This layer should also include reversibility mechanisms. Reversibility does not mean overriding competent patient autonomy or prohibiting PH-LLM use; rather, it means revisiting, contextualizing, or limiting the clinical influence of AI advice that is unsupported, outdated, unsafe, or inconsistent with the patient’s broader clinical context. Low-risk lifestyle guidance may be managed through shared decision-making, risk communication, monitoring, and follow-up, whereas clinically consequential or safety-critical conflicts may require secondary review, specialist consultation, or institutional escalation [17,20,30]. For external consumer-facing systems outside institutional control, the absence of provenance limits the evidentiary weight of the output, and clinically consequential recommendations should not be relied on without independent verification. This approach reframes conflict not merely as an error to be corrected but as a managed negotiation within accountable care, while avoiding a paternalistic model in which clinician authority automatically displaces AI-informed patient preferences.

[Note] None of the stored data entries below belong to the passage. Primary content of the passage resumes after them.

(* ===== verification/Devices.v ===== *)
(** * Port-mapped devices (arch/x86/pic.c, drivers/timer.c, drivers/serial.c)

    The drivers are sequences of port reads and writes. They run against the chips they
    program: two 8259A interrupt controllers, channel 0 of the 8253/8254 timer and a 16550
    UART, each reduced to the registers the drivers use and behaving as its data sheet
    says. The theorems are about the state the chips are left in. *)
From S2P Require Import Prelude.

(** ** The chips *)

(** What the next write to the data port of an 8259A is. *)
Inductive stage := OCW | ICW2 | ICW3 | ICW4.

Record i8259 := I8259 {
  stage_ : stage;
  single : bool;        (** ICW1 bit 1: no second controller *)
  needs_icw4 : bool;    (** ICW1 bit 0 *)
  vector_base : Z;      (** ICW2: the vector of the chip's line 0 *)
  cascade : Z;          (** ICW3 *)
  mode_8086 : bool;     (** ICW4 bit 0 *)
  imr : Z;              (** mask register: a set bit disables the line *)
  isr : Z;              (** in-service register *)
}.

(** A command: ICW1 restarts the chip; the non-specific end of interrupt, [0x20], clears
    the in-service bit of highest priority, the lowest. *)
Definition i8259_cmd (v : Z) (c : i8259) : i8259 :=
  if Z.testbit v 4 then
    I8259 ICW2 (Z.testbit v 1) (Z.testbit v 0) (vector_base c) (cascade c) false 0 0
  else if v =? 0x20 then
    I8259 (stage_ c) (single c) (needs_icw4 c) (vector_base c) (cascade c) (mode_8086 c)
      (imr c) (Z.land (isr c) (isr c - 1))
  else c.

Definition i8259_data (v : Z) (c : i8259) : i8259 :=
  let after3 := if needs_icw4 c then ICW4 else OCW in
  match stage_ c with
  | ICW2 => I8259 (if single c then after3 else ICW3) (single c) (needs_icw4 c)
              (Z.land v 0xF8) (cascade c) (mode_8086 c) (imr c) (isr c)
  | ICW3 => I8259 after3 (single c) (needs_icw4 c) (vector_base c) v (mode_8086 c) (imr c) (isr c)
  | ICW4 => I8259 OCW (single c) (needs_icw4 c) (vector_base c) (cascade c) (Z.testbit v 0) (imr c) (isr c)
  | OCW => I8259 OCW (single c) (needs_icw4 c) (vector_base c) (cascade c) (mode_8086 c) v (isr c)
  end.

Layer 3: Competence and Accountability

Effective governance requires new competencies and clarified responsibility boundaries. For clinicians, this includes AI-related clinical communication competence: the ability to redirect AI-driven disagreement away from comparative intelligence, such as “AI versus clinician,” toward evidence quality, risk assessment, patient values, and verifiable outcomes [53]. Clinicians should also recognize automation bias in patients and use concise, nonconfrontational strategies to restore epistemic balance without undermining patient agency [17,19,20]. Patients, in turn, require basic AI literacy. Health systems should provide standardized guidance, analogous to medication education, on red-flag symptoms, data currency, and documentation practices, including screenshots with timestamps and relevant data windows [17,20,53]. At the institutional level, health systems should establish documentation standards, escalation pathways, audit mechanisms, and adverse-event review processes for AI-influenced clinical decisions [42,46,48].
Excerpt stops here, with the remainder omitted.